** Opening DATASET block **

(** * GSD-84 reformatting tool: a shallow embedding of [app.py]

    [process_excel] reads one worksheet into a data frame, drops the rows
    that miss a required field, derives five output columns and returns
    them; [main] wraps it in the upload / preview / download script.

    Python values are modelled as the interpreter has them:
    - a [str] is a sequence of Unicode code points ([pystr]);
    - an [int] is unbounded ([Z]);
    - a [float] is an IEEE-754 binary64 value ([spec_float]);
    - an exception is a value of [exn], threaded through [result].

    The character classes behind [str.strip], [str.isdigit] and [int]
    are those of the Unicode 14 database shipped with CPython 3.11. *)

From Stdlib Require Import List ZArith NArith PArith Lia Bool String Ascii.
From Stdlib Require Import DecimalFacts DecimalPos DecimalN.
From Stdlib Require Import SpecFloat.
Import ListNotations.

Local Open Scope N_scope.

(* ================================================================== *)
(** ** Python strings *)

Module PyStr.

(** A code point. *)
Definition char := N.

(** A Python [str]. *)
Definition pystr := list char.

(** An ASCII literal of the source, as a [pystr]. *)
Definition lit (s : string) : pystr :=
  map N_of_ascii (list_ascii_of_string s).

Definition eqb (s t : pystr) : bool :=
  if list_eq_dec N.eq_dec s t then true else false.

Definition in_range (c : char) (r : N * N) : bool :=
  (fst r <=? c) && (c <=? snd r).

(** [str.isspace] for one character: bidirectional class WS, B or S, or
    general category Zs. *)
Definition whitespace_ranges : list (N * N) :=
  [ (0x09, 0x0D); (0x1C, 0x20); (0x85, 0x85); (0xA0, 0xA0);
    (0x1680, 0x1680); (0x2000, 0x200A); (0x2028, 0x2029);
    (0x202F, 0x202F); (0x205F, 0x205F); (0x3000, 0x3000) ].

Definition isspace_char (c : char) : bool :=
  existsb (in_range c) whitespace_ranges.

(** Characters with Numeric_Type=Decimal (category Nd).  Every block
    starts at the digit zero of its script, so the value of a character
    is its offset in the block modulo ten. *)
Definition decimal_ranges : list (N * N) :=
  [ (0x30, 0x39); (0x660, 0x669); (0x6F0, 0x6F9); (0x7C0, 0x7C9);
    (0x966, 0x96F); (0x9E6, 0x9EF); (0xA66, 0xA6F); (0xAE6, 0xAEF);
    (0xB66, 0xB6F); (0xBE6, 0xBEF); (0xC66, 0xC6F); (0xCE6, 0xCEF);
    (0xD66, 0xD6F); (0xDE6, 0xDEF); (0xE50, 0xE59); (0xED0, 0xED9);
    (0xF20, 0xF29); (0x1040, 0x1049); (0x1090, 0x1099);
    (0x17E0, 0x17E9); (0x1810, 0x1819); (0x1946, 0x194F);
    (0x19D0, 0x19D9); (0x1A80, 0x1A89); (0x1A90, 0x1A99);
    (0x1B50, 0x1B59); (0x1BB0, 0x1BB9); (0x1C40, 0x1C49);
    (0x1C50, 0x1C59); (0xA620, 0xA629); (0xA8D0, 0xA8D9);
    (0xA900, 0xA909); (0xA9D0, 0xA9D9); (0xA9F0, 0xA9F9);
    (0xAA50, 0xAA59); (0xABF0, 0xABF9); (0xFF10, 0xFF19);
    (0x104A0, 0x104A9); (0x10D30, 0x10D39); (0x11066, 0x1106F);
    (0x110F0, 0x110F9); (0x11136, 0x1113F); (0x111D0, 0x111D9);
    (0x112F0, 0x112F9); (0x11450, 0x11459); (0x114D0, 0x114D9);
    (0x11650, 0x11659); (0x116C0, 0x116C9); (0x11730, 0x11739);
    (0x118E0, 0x118E9); (0x11950, 0x11959); (0x11C50, 0x11C59);
    (0x11D50, 0x11D59); (0x11DA0, 0x11DA9); (0x16A60, 0x16A69);
    (0x16AC0, 0x16AC9); (0x16B50, 0x16B59); (0x1D7CE, 0x1D7FF);
    (0x1E140, 0x1E149); (0x1E2F0, 0x1E2F9); (0x1E950, 0x1E959);
    (0x1FBF0, 0x1FBF9) ].

(** Characters with Numeric_Type=Digit that are not decimal: superscripts,
    subscripts, circled and parenthesised digits and the like. *)
Definition other_digit_ranges : list (N * N) :=
  [ (0xB2, 0xB3); (0xB9, 0xB9); (0x1369, 0x1371); (0x19DA, 0x19DA);
    (0x2070, 0x2070); (0x2074, 0x2079); (0x2080, 0x2089);
    (0x2460, 0x2468); (0x2474, 0x247C); (0x2488, 0x2490);
    (0x24EA, 0x24EA); (0x24F5, 0x24FD); (0x24FF, 0x24FF);
    (0x2776, 0x277E); (0x2780, 0x2788); (0x278A, 0x2792);
    (0x10A40, 0x10A43); (0x10E60, 0x10E68); (0x11052, 0x1105A);
    (0x1F100, 0x1F10A) ].

(** The decimal value of a character, when it has one. *)
Definition decimal_value (c : char) : option N :=
  match find (in_range c) decimal_ranges with
  | Some (lo, _) => Some ((c - lo) mod 10)
  | None => None
  end.

Definition isdecimal_char (c : char) : bool :=
  existsb (in_range c) decimal_ranges.

(** [str.isdigit] for one character: Numeric_Type is Digit or Decimal. *)
Definition isdigit_char (c : char) : bool :=
  isdecimal_char c || existsb (in_range c) other_digit_ranges.

(** [s.isdigit()]: at least one character, and all of them digits. *)
Definition isdigit (s : pystr) : bool :=
  match s with
  | [] => false
  | _ => forallb isdigit_char s
  end.

(** [s.lstrip()], [s.rstrip()] and [s.strip()] with no argument. *)
Fixpoint lstrip (s : pystr) : pystr :=
  match s with
  | c :: s' => if isspace_char c then lstrip s' else s
  | [] => []
  end.

Definition rstrip (s : pystr) : pystr := rev (lstrip (rev s)).

Definition strip (s : pystr) : pystr := rstrip (lstrip s).

(** The ASCII digit for a value below ten. *)
Definition ascii_digit (d : N) : char := 0x30 + d.

Definition is_ascii_digit (c : char) : bool := (0x30 <=? c) && (c <=? 0x39).

Fixpoint digits_of_uint (d : Decimal.uint) : list N :=
  match d with
  | Decimal.Nil => []
  | Decimal.D0 d => 0 :: digits_of_uint d
  | Decimal.D1 d => 1 :: digits_of_uint d
  | Decimal.D2 d => 2 :: digits_of_uint d
  | Decimal.D3 d => 3 :: digits_of_uint d
  | Decimal.D4 d => 4 :: digits_of_uint d
  | Decimal.D5 d => 5 :: digits_of_uint d
  | Decimal.D6 d => 6 :: digits_of_uint d
  | Decimal.D7 d => 7 :: digits_of_uint d
  | Decimal.D8 d => 8 :: digits_of_uint d
  | Decimal.D9 d => 9 :: digits_of_uint d
  end.

(** [str(n)] for a non-negative [int]: canonical decimal, no leading
    zero except for zero itself. *)
Definition str_of_N (n : N) : pystr :=
  map ascii_digit (digits_of_uint (N.to_uint n)).

(** [str(z)] for an [int]. *)
Definition str_of_Z (z : Z) : pystr :=
  match z with
  | Zneg p => 0x2D :: str_of_N (Npos p)
  | _ => str_of_N (Z.to_N z)
  end.

(** The base-ten value of a sequence of digit values, most significant
    first. *)
Definition digits_value (ds : list N) : N :=
  fold_left (fun acc d => 10 * acc + d) ds 0.

(** The decimal values of all the characters of [s], when all have one. *)
Fixpoint decimal_values (s : pystr) : option (list N) :=
  match s with
  | [] => Some []
  | c :: s' =>
      match decimal_value c, decimal_values s' with
      | Some d, Some ds => Some (d :: ds)
      | _, _ => None
      end
  end.

(** [s] without its leading ASCII zeros, keeping one digit. *)
Fixpoint drop_leading_zeros (s : pystr) : pystr :=
  match s with
  | c :: ((_ :: _) as s') => if c =? 0x30 then drop_leading_zeros s' else s
  | _ => s
  end.

End PyStr.
Import PyStr.

(* ================================================================== *)
(** ** Python floats *)

Module PyFloat.

Local Open Scope Z_scope.

Definition prec : Z := 53.
Definition emax : Z := 1024.

(** The binary64 value nearest to an [int] (ties to even); an infinite
    result stands for the overflow that [float(z)] reports. *)
Definition float_of_int (z : Z) : spec_float :=
  binary_normalize prec emax z 0 false.

(** [x < 0] on floats: false on NaN and on either zero. *)
Definition ltb_zero (x : spec_float) : bool :=
  SFltb x (S754_zero false).

Definition sign_prefix (s : bool) : pystr :=
  if s then [0x2D%N] else [].

(** The integer nearest to [n / 2^k], ties to the even one. *)
Definition round_half_even_shift (n k : N) : N :=
  let d := (2 ^ k)%N in
  let q := (n / d)%N in
  let r := (n mod d)%N in
  match (2 * r ?= d)%N with
  | Lt => q
  | Gt => (q + 1)%N
  | Eq => if N.even q then q else (q + 1)%N
  end.

(** [m * 2^e] in hundredths, correctly rounded. *)
Definition hundredths (m : positive) (e : Z) : N :=
  match e with
  | Zneg k => round_half_even_shift (100 * Npos m) (Npos k)
  | _ => (100 * Npos m * 2 ^ Z.to_N e)%N
  end.

(** A count of hundredths as [digits.dd]. *)
Definition fixed2 (q : N) : pystr :=
  str_of_N (q / 100)
    ++ [0x2E%N; ascii_digit ((q / 10) mod 10); ascii_digit (q mod 10)].

(** [f"{x:.2f}"] for a float. *)
Definition format_2f (x : spec_float) : pystr :=
  match x with
  | S754_nan => lit "nan"
  | S754_infinity s => sign_prefix s ++ lit "inf"
  | S754_zero s => sign_prefix s ++ lit "0.00"
  | S754_finite s m e => sign_prefix s ++ fixed2 (hundredths m e)
  end.

(** *** [repr] of a float: the shortest digits that read back as it *)

(** The scaled value [r / s] and the half-gaps [mp / s] above and
    [mm / s] below a canonical binary64 number [m * 2^e]. *)
Definition boundaries (m : positive) (e : Z) : Z * Z * Z * Z :=
  let narrow := (Zpos m =? 2 ^ 52) && (-1074 <? e) in
  if 0 <=? e then
    if narrow then (Zpos m * 2 ^ e * 4, 4, 2 ^ e * 2, 2 ^ e)
    else (Zpos m * 2 ^ e * 2, 2, 2 ^ e, 2 ^ e)
  else
    if narrow then (Zpos m * 4, 2 ^ (- e) * 4, 2, 1)
    else (Zpos m * 2, 2 ^ (- e) * 2, 1, 1).

(** Whether [hi = (r + mp) / s] still reaches [10^k]; a boundary that
    is itself admissible ([even]) counts as reached. *)
Definition reaches (even : bool) (r s mp k : Z) : bool :=
  let hi := if 0 <=? k then r + mp else (r + mp) * 10 ^ (- k) in
  let pw := if 0 <=? k then s * 10 ^ k else s in
  if even then pw <=? hi else pw <? hi.

Fixpoint scale (fuel : nat) (even : bool) (r s mp k : Z) : Z :=
  match fuel with
  | O => k
  | S fuel' =>
      if reaches even r s mp k then scale fuel' even r s mp (k + 1) else k
  end.

Fixpoint generate (fuel : nat) (even : bool) (r s mp mm : Z) : list N :=
  match fuel with
  | O => []
  | S fuel' =>
      let d := (r * 10) / s in
      let r' := (r * 10) mod s in
      let mp' := mp * 10 in
      let mm' := mm * 10 in
      let low := if even then r' <=? mm' else r' <? mm' in
      let high := if even then s <=? r' + mp' else s <? r' + mp' in
      match low, high with
      | false, false => Z.to_N d :: generate fuel' even r' s mp' mm'
      | true, false => [Z.to_N d]
      | false, true => [Z.to_N (d + 1)]
      | true, true =>
          match r' * 2 ?= s with
          | Lt => [Z.to_N d]
          | Gt => [Z.to_N (d + 1)]
          | Eq => if Z.even d then [Z.to_N d] else [Z.to_N (d + 1)]
          end
      end
  end.

(** The shortest digits [ds] and the position [k] of the decimal point:
    [m * 2^e] reads back from [0.ds * 10^k]. *)
Definition shortest (m : positive) (e : Z) : list N * Z :=
  let '(r, s, mp, mm) := boundaries m e in
  let even := Z.even (Zpos m) in
  let k0 := ((Z.log2 (Zpos m) + e) * 30103) / 100000 - 2 in
  let k := scale 8 even r s mp k0 in
  let '(r1, s1) :=
    if 0 <=? k then (r, s * 10 ^ k) else (r * 10 ^ (- k), s) in
  let scl := if 0 <=? k then 1 else 10 ^ (- k) in
  (generate 20 even r1 s1 (mp * scl) (mm * scl), k).

Definition zeros (n : Z) : pystr := repeat 0x30%N (Z.to_nat n).

(** The exponent part: a sign and at least two digits. *)
Definition exponent_part (x : Z) : pystr :=
  let a := str_of_N (Z.to_N (Z.abs x)) in
  [0x65%N; if x <? 0 then 0x2D%N else 0x2B%N]
    ++ (if Z.abs x <? 10 then 0x30%N :: a else a).

(** Digits and decimal point laid out as [repr] does: an exponent from
    1e16 on and below 1e-4, a trailing [.0] on whole numbers. *)
Definition layout (ds : list N) (k : Z) : pystr :=
  let cs := map ascii_digit ds in
  let n := Z.of_nat (List.length ds) in
  if (k <=? -4) || (16 <? k) then
    match cs with
    | [] => []
    | c :: [] => c :: exponent_part (k - 1)
    | c :: rest => c :: 0x2E%N :: rest ++ exponent_part (k - 1)
    end
  else if k <=? 0 then lit "0." ++ zeros (- k) ++ cs
  else if n <=? k then cs ++ zeros (k - n) ++ lit ".0"
  else firstn (Z.to_nat k) cs ++ 0x2E%N :: skipn (Z.to_nat k) cs.

(** [repr(x)], which is also [str(x)]. *)
Definition repr (x : spec_float) : pystr :=
  match x with
  | S754_nan => lit "nan"
  | S754_infinity s => sign_prefix s ++ lit "inf"
  | S754_zero s => sign_prefix s ++ lit "0.0"
  | S754_finite s m e =>
      match binary_normalize prec emax (Zpos m) e false with
      | S754_finite _ m' e' =>
          let '(ds, k) := shortest m' e' in sign_prefix s ++ layout ds k
      | S754_zero _ => sign_prefix s ++ lit "0.0"
      | _ => sign_prefix s ++ lit "inf"
      end
  end.

End PyFloat.

(* ================================================================== *)
(** ** Cell values, exceptions and data frames *)

(** A [pandas.Timestamp] without time zone; [nanos] is the fraction of
    the second, in nanoseconds. *)
Record timestamp := {
  year : N;
  month : N;
  day : N;
  hour : N;
  minute : N;
  second : N;
  nanos : N
}.

(** A [datetime.datetime] without time zone. *)
Record datetime := {
  dt_year : N;
  dt_month : N;
  dt_day : N;
  dt_hour : N;
  dt_minute : N;
  dt_second : N;
  dt_microsecond : N
}.

(** What a cell of the frame can hold: a number, a text or a date.  A
    column of dates only is read as [Timestamp]s, with [NaT] for a blank
    cell; in a column that also holds text or numbers a date cell stays
    the [datetime.datetime] the reader made of it, and a blank cell is
    the float NaN, as in every other column. *)
Inductive cell :=
| Float (x : spec_float)
| Int (z : Z)
| Str (s : pystr)
| Timestamp (t : timestamp)
| NaT
| Datetime (d : datetime).

Definition NaN : cell := Float S754_nan.

(** [pd.isna] on a scalar. *)
Definition isna (v : cell) : bool :=
  match v with
  | Float S754_nan => true
  | NaT => true
  | _ => false
  end.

** Closing DATASET block **

Going through the entries, return every line holding the word "true".

→ EXERCISE RESPONSE
  if list_eq_dec N.eq_dec s t then true else false.
      | true, false => [Z.to_N d]
      | false, true => [Z.to_N (d + 1)]
      | true, true =>
  | Float S754_nan => true
  | NaT => true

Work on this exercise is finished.